Grab Holdings will start trading on the Nasdaq tomorrow after Altimeter Growth Corp.’s shareholders approved the merger with Southeast Asia’s superapp giant, completing one of the world’s biggest transactions involving a special purpose acquisition company, or SPAC.
The deal, which values Singapore-based Grab at $40 billion, was approved by Altimeter’s shareholders on Tuesday and will close today subject to the satisfaction or waiver of customary closing conditions, Altimeter said in a statement. Grab has previously said it will raise $4.5 billion from the listing.
The fresh funding will come handy as Grab competes with Indonesian tech giant GoTo and Shopee owner Sea Group for dominance in Southeast Asia’s booming digital economies. Cofounded in 2012 by Anthony Tan and Tan Hooi Ling as a taxi-booking app, Grab has since grown to become a superapp by expanding its business to ride-hailing, food deliveries and digital financial services. It serves customers in more than 400 cities across Cambodia, Indonesia, Malaysia, Myanmar, the Philippines, Singapore, Thailand and Vietnam.
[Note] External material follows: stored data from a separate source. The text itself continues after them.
(* ===== verification/TsMoves.v ===== *)
(** * Every time-series operation preserves the invariant

    [moves] for the programs of [TsStore], [TsSegment], [TsCursor] and
    [TsRecover] that take nothing for their caller, whatever the file system and
    the kernel answer: the proofs follow the text of the programs, with the
    rules of [TsInv]. [TsAccount] has the calls that do take something. *)

From S2P Require Import Prelude Config Env Types FsEnv FsSpec Events CoreSpec Cursor TsFormat.
From S2P Require Import TsFormatSpec TsSpec TsStore TsSegment TsCursor TsRecover Doubles TsOps TsInv.

Create HintDb moves.
#[export] Hint Resolve moves_on_fs moves_gets moves_db_get moves_stat moves_health moves_decode moves_emit
  moves_unlock moves_slot_get : moves.
#[export] Hint Extern 1 (moves _ _ _ (on_k _)) =>
  apply moves_on_k; intros ?;
  first [apply k_uptime_get_law|apply k_work_submit_law|apply k_work_runs_law|apply k_sem_take_law] : moves.
#[export] Hint Extern 1 (moves _ _ _ (on_k_ _)) =>
  apply moves_on_k_; intros ?;
  first [apply k_yield_law|apply k_sem_reset_law|apply k_sem_give_law] : moves.
#[export] Hint Extern 1 (moves _ _ _ (ctx_upd _)) => apply moves_ctx_upd; intros ?; reflexivity : moves.
#[export] Hint Extern 1 (moves _ _ _ (if CONFIG_ZDB_EVENTING then zdb_emit_ts_event _ _ _ _ _ _ _ _ else ret tt)) =>
  apply moves_event; first [reflexivity|assumption] : moves.

(** One construct of a program: a known call, a lock, a sequence, a branch. *)
Ltac mv_step :=
  lazymatch goal with
  | |- moves _ _ _ (ret _) => apply moves_ret
  | |- moves _ _ _ (bind (zdb_lock_write _) _) => apply moves_lock; [intros ?|]
  | |- moves _ _ _ (bind (zdb_lock_read _) _) => apply moves_lock; [intros ?|]
  | |- moves ?a _ _ (bind _ _) =>
      first [ eapply moves_bind; [solve [eauto 2 with moves]|intros ? ?]
            | apply (moves_bind a a _ any); [|intros ? _] ]
  | |- moves _ _ _ (match ?x with _ => _ end) => destruct x eqn:?
  | |- moves _ _ _ _ => solve [eauto 2 with moves]
  end.
Ltac mv := repeat (mv_step; cbn beta iota); try exact I.

Section moves.
Context {Cfg : Config} {CfgOk : ConfigOk Cfg} {K F FS FH DH : Type}.
Context `{!Kernel K, !KernelLaws K, !FileSys FS FH DH}.
Context {CRC : Crc32}.
Abbreviation W := (world K F FS).
Implicit Types w : W.

(** ** Headers *)

Lemma moves_ensure_stream_dir a c ctx :
  moves a a any (zdb_ts_ensure_stream_dir c ctx : M W Z).
Proof. unfold zdb_ts_ensure_stream_dir. mv. Qed.

(** The version a header reports, if any, is one the records have. *)
Definition header_version (r : zdb_status_t * option (Z * Z)) : Prop :=
  ∀ v, r.2 = Some v → version_ok v.1.

Lemma new_header_known name base : version_ok (new_header name base).2.1.
Proof. unfold new_header. destruct CONFIG_ZDB_TS_DELTA_ENCODING; [by right|by left]. Qed.

Lemma moves_create_header a fh (h : list byte * (Z * Z)) :
  version_ok h.2.1 → moves a a header_version (create_header fh h : M W _).
Proof.
  intros Hv. unfold create_header. mv; intros u Hu; repeat case_match; simplify_eq/=; done.
Qed.

Lemma moves_header_decode a raw name :
  moves a a (λ rc, rc = ZDB_OK → get_le 2 raw 4 = ZDB_TS_STREAM_VERSION)
    (zdb_ts_stream_header_decode (Some the_db) (Some (take sizeof_stream_header raw)) name : M W zdb_status_t).
Proof.
  unfold zdb_ts_stream_header_decode. mv; try done. intros _.
  rewrite get_le_take in * by (unfold sizeof_stream_header; lia).
  match goal with H : negb (_ =? ZDB_TS_STREAM_VERSION)%Z = false |- _ => revert H end.
  by intros ?%negb_false_iff%Z.eqb_eq.
Qed.

Lemma moves_header_v2_decode a raw name :
  moves a a any (stream_header_v2_decode (Some the_db) raw name : M W zdb_status_t).
Proof. unfold stream_header_v2_decode. mv. Qed.
#[local] Hint Resolve moves_header_v2_decode moves_header_decode : moves.

Lemma moves_check_header a name rd raw :
  moves a a header_version (check_header (Some the_db) name rd raw : M W _).
Proof.
  unfold check_header. mv; intros v Hr; simpl in Hr; try done.
  - case_bool_decide; [|done]. injection Hr as <-. right. by apply Z.eqb_eq.
  - case_bool_decide; [|done]. injection Hr as <-. left. simpl. auto.
Qed.

Lemma moves_ensure_header_ex a name path base :
  moves a a header_version (zdb_ts_ensure_header_ex (Some the_db) name path base : M W _).
Proof.
  unfold zdb_ts_ensure_header_ex. mv; try (intros ? [=]).
  - apply moves_create_header, new_header_known.
  - apply moves_check_header.
Qed.
#[local] Hint Resolve moves_ensure_stream_dir moves_ensure_header_ex : moves.

Lemma moves_ensure_stream_header a name :
  moves a a any (zdb_ts_ensure_stream_header (Some the_db) name : M W zdb_status_t).
Proof. unfold zdb_ts_ensure_stream_header, zdb_ts_ensure_header_at. mv. Qed.

(** ** Segments *)

Lemma moves_scan_dir a fuel name dir acc : moves a a any (scan_dir fuel name dir acc : M W _).
Proof. revert dir acc. induction fuel as [|fuel IH]; intros dir acc; simpl; mv. Qed.

Lemma moves_adopt_legacy a c name : moves a a any (adopt_legacy c name : M W _).
Proof. unfold adopt_legacy. mv. Qed.
#[local] Hint Resolve moves_scan_dir moves_adopt_legacy moves_ensure_stream_header : moves.

(** Updates that leave a slot's stream, handles and buffer alone. *)
Definition tame (f : zdb_ts_stream_ctx → zdb_ts_stream_ctx) : Prop :=
  (∀ s, slot_ok s → slot_ok (f s) ∧ slot_keeps s (f s)) ∧
  ∀ s, ingest_used (f s) = ingest_used s ∨ ingest_used (f s) = 0.

Lemma moves_tame a i f : tame f → moves a a any (slot_upd i f : M W unit).
Proof. intros []. by apply moves_slot_upd. Qed.

Lemma slot_layout_tame v : version_ok v.1 → tame (slot_layout v).
Proof.
  intros Hv. split; [|by left]. intros s [Hl Hu Hf]. split; [|done]. split; [by right|done..].
Qed.

#[local] Hint Extern 1 (moves _ _ _ (slot_upd _ _)) =>
  apply moves_tame; split; [intros ? []; split; split; done|intros ?; by left] : moves.

Lemma moves_layout a i st o :
  header_version (st, o) →
  moves a a any (slot_upd i (slot_layout (default (ZDB_TS_STREAM_VERSION, 0%Z) o)) : M W unit).
Proof.
  intros Hr. apply moves_tame, slot_layout_tame. destruct o as [v|]; [by apply Hr|by left].
Qed.
#[local] Hint Extern 1 (moves _ _ _ (slot_upd _ (slot_layout _))) =>
  eapply moves_layout; eassumption : moves.

Lemma moves_scan_segments a db i : moves a a any (zdb_ts_scan_segments db i : M W _).
Proof. destruct db. unfold zdb_ts_scan_segments. mv. Qed.

Lemma moves_discard_oldest a fuel i : moves a a any (discard_oldest fuel i : M W _).
Proof. induction fuel as [|fuel IH]; simpl; mv. Qed.
#[local] Hint Resolve moves_scan_segments moves_discard_oldest : moves.

Lemma moves_start_segment a db i base : moves a a any (zdb_ts_start_segment db i base : M W _).
Proof. destruct db. unfold zdb_ts_start_segment. mv. Qed.
#[local] Hint Resolve moves_start_segment : moves.

Lemma moves_roll_segment a db i : moves a a any (zdb_ts_roll_segment_if_full db i : M W _).
Proof. unfold zdb_ts_roll_segment_if_full. mv. Qed.

Lemma moves_active_path a db i len : moves a a any (zdb_ts_active_path db i len : M W _).
Proof. unfold zdb_ts_active_path. mv. Qed.

Lemma moves_append_file a path data : moves a a any (append_file path data : M W Z).
Proof. unfold append_file. mv. Qed.
#[local] Hint Resolve moves_roll_segment moves_active_path moves_append_file : moves.

(** ** Flushing *)

Lemma moves_emptied a i : moves a a any (slot_upd i (λ s, s <| ingest_used := 0 |>) : M W unit).
Proof.
  apply moves_tame. split; [|by right]. intros s [Hl Hu Hf]. split; [|done]. split; [done| |done].
  intros (Hb & Hc & _ & Hn)%Hu. do 2 (split; [done|]). split; [simpl; lia|done].
Qed.
#[local] Hint Resolve moves_emptied : moves.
Fintech is particularly important for Grab, which will launch a digital bank in Singapore next year in partnership with telecommunications giant Singtel. In 2017, the superapp launched GrabPay, offering loans, insurance, wealth management and digital payments. “Millions of consumers, when thinking about GrabPay, they think I can pay now, I can pay later, I can pay anywhere,” Anthony Tan said in an interview published by Forbes Asia last month.
Southeast Asia is among the fastest growing regions in the world, with gross merchandise value from the digital economy climbing 49% to $174 billion this year from the previous, according to a new study jointly published by Google, Temasek and Bain & Company in November. As consumers across the region increasingly embrace e-commerce and other digital platforms, the study predicts Southeast Asia’s GMV to grow to $363 billion by 2025 and surpass $1 trillion by 2030.
With the huge potential of Southeast Asia’s digital economy, Nirgunan Tiruchelvam, Singapore-based head of consumer equity research at Tellimer, recently raised his target price for Altimeter to $20 apiece from $16.50 ahead of the Grab listing. The stock closed up 1% at $12.72 on Tuesday.
“Southeast Asia is at the cusp of a major digital transformation—60 million people entered the digital economy because of Covid,” Tiruchelvam says in a LinkedIn video as he reiterated his buy recommendation on Altimeter. “This raises the scale of opportunity for Southeast Asia’s ride-hailing and food delivery giant Grab.”
Despite Grab’s continuing losses in its third-quarter results, Tiruchelvam said the outlook looks promising. While the ride-hailing business was impacted by the renewed spike in Covid-19 infections across Southeast Asia, particularly in Vietnam, food deliveries surged and digital financial services gained traction, he said in a research note.